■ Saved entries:
(** * csv-to-kml: a shallow embedding of [csv_to_kml.py] and its properties

    The development follows the source file top-down: Python string
    helpers, the rows yielded by [csv.DictReader], [find_address_column],
    [geocode_address], [batch_geocode], [generate_kml] and the body of
    [convert_csv_to_kml].  Console output, [time.sleep] and the calls of
    the geocoding provider are recorded, in program order, in a list of
    events that every effectful function threads through.

    Text is modelled by [string]; one [ascii] stands for one code point
    below 256.  Floating-point numbers are kept abstract: the type, the
    [float(...)] parser and the text of a formatted float are the fields
    of the class [Float], over which the code is generic.  The text of
    the error that the XML parser reports is the field of the class
    [Expat]. *)

From Stdlib Require Import QArith Ascii String.
From stdpp Require Import gmap strings list pretty.

Close Scope Q_scope.

(** ** Python values used by the program *)

Module Py.

(** *** [str] methods *)

(** [str.isspace] on one code point below 256: TAB..CR, FS..US, SPACE,
    NEL and NBSP. *)
Definition is_space (c : ascii) : bool :=
  let n := Ascii.N_of_ascii c in
  ((9 <=? n) && (n <=? 13) || (28 <=? n) && (n <=? 32)
   || (n =? 133) || (n =? 160))%N.

Fixpoint lstrip (s : string) : string :=
  match s with
  | EmptyString => EmptyString
  | String c s' => if is_space c then lstrip s' else s
  end.

Fixpoint rstrip (s : string) : string :=
  match s with
  | EmptyString => EmptyString
  | String c s' =>
      match rstrip s' with
      | EmptyString => if is_space c then EmptyString else String c EmptyString
      | r => String c r
      end
  end.

(** [s.strip()] *)
Definition strip (s : string) : string := rstrip (lstrip s).

(** [str.lower] on one code point below 256: ASCII and Latin-1 capitals. *)
Definition lower_char (c : ascii) : ascii :=
  let n := Ascii.N_of_ascii c in
  if ((65 <=? n) && (n <=? 90)
      || (192 <=? n) && (n <=? 222) && negb (n =? 215))%N
  then Ascii.ascii_of_N (n + 32) else c.

Fixpoint lower (s : string) : string :=
  match s with
  | EmptyString => EmptyString
  | String c s' => String (lower_char c) (lower s')
  end.

(** [needle in hay] for two strings. *)
Fixpoint contains (needle hay : string) : bool :=
  String.prefix needle hay
  || match hay with
     | EmptyString => false
     | String _ hay' => contains needle hay'
     end.

(** [sep.join(parts)] *)
Fixpoint join (sep : string) (parts : list string) : string :=
  match parts with
  | [] => ""
  | [p] => p
  | p :: rest => p +:+ sep +:+ join sep rest
  end.

(** [s[:n]] *)
Definition slice_to (n : nat) (s : string) : string := String.substring 0 n s.

(** [str(i)] for a non-negative [int]. *)
Definition str_of_nat (n : nat) : string := pretty n.

(** *** Cells

    A value stored in a row by [csv.DictReader]: a string, or [None]
    (the reader's [restval]) where the record was shorter than the
    header. *)
Definition cell : Type := option string.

■ What the task asks: Could you retype all of the records above exactly as they appear?

■ Task result:
(** * csv-to-kml: a shallow embedding of [csv_to_kml.py] and its properties

    The development follows the source file top-down: Python string
    helpers, the rows yielded by [csv.DictReader], [find_address_column],
    [geocode_address], [batch_geocode], [generate_kml] and the body of
    [convert_csv_to_kml].  Console output, [time.sleep] and the calls of
    the geocoding provider are recorded, in program order, in a list of
    events that every effectful function threads through.

    Text is modelled by [string]; one [ascii] stands for one code point
    below 256.  Floating-point numbers are kept abstract: the type, the
    [float(...)] parser and the text of a formatted float are the fields
    of the class [Float], over which the code is generic.  The text of
    the error that the XML parser reports is the field of the class
    [Expat]. *)

From Stdlib Require Import QArith Ascii String.
From stdpp Require Import gmap strings list pretty.

Close Scope Q_scope.

(** ** Python values used by the program *)

Module Py.

(** *** [str] methods *)

(** [str.isspace] on one code point below 256: TAB..CR, FS..US, SPACE,
    NEL and NBSP. *)
Definition is_space (c : ascii) : bool :=
  let n := Ascii.N_of_ascii c in
  ((9 <=? n) && (n <=? 13) || (28 <=? n) && (n <=? 32)
   || (n =? 133) || (n =? 160))%N.

Fixpoint lstrip (s : string) : string :=
  match s with
  | EmptyString => EmptyString
  | String c s' => if is_space c then lstrip s' else s
  end.

Fixpoint rstrip (s : string) : string :=
  match s with
  | EmptyString => EmptyString
  | String c s' =>
      match rstrip s' with
      | EmptyString => if is_space c then EmptyString else String c EmptyString
      | r => String c r
      end
  end.

(** [s.strip()] *)
Definition strip (s : string) : string := rstrip (lstrip s).

(** [str.lower] on one code point below 256: ASCII and Latin-1 capitals. *)
Definition lower_char (c : ascii) : ascii :=
  let n := Ascii.N_of_ascii c in
  if ((65 <=? n) && (n <=? 90)
      || (192 <=? n) && (n <=? 222) && negb (n =? 215))%N
  then Ascii.ascii_of_N (n + 32) else c.

Fixpoint lower (s : string) : string :=
  match s with
  | EmptyString => EmptyString
  | String c s' => String (lower_char c) (lower s')
  end.

(** [needle in hay] for two strings. *)
Fixpoint contains (needle hay : string) : bool :=
  String.prefix needle hay
  || match hay with
     | EmptyString => false
     | String _ hay' => contains needle hay'
     end.

(** [sep.join(parts)] *)
Fixpoint join (sep : string) (parts : list string) : string :=
  match parts with
  | [] => ""
  | [p] => p
  | p :: rest => p +:+ sep +:+ join sep rest
  end.

(** [s[:n]] *)
Definition slice_to (n : nat) (s : string) : string := String.substring 0 n s.

(** [str(i)] for a non-negative [int]. *)
Definition str_of_nat (n : nat) : string := pretty n.

(** *** Cells

    A value stored in a row by [csv.DictReader]: a string, or [None]
    (the reader's [restval]) where the record was shorter than the
    header. *)
Definition cell : Type := option string.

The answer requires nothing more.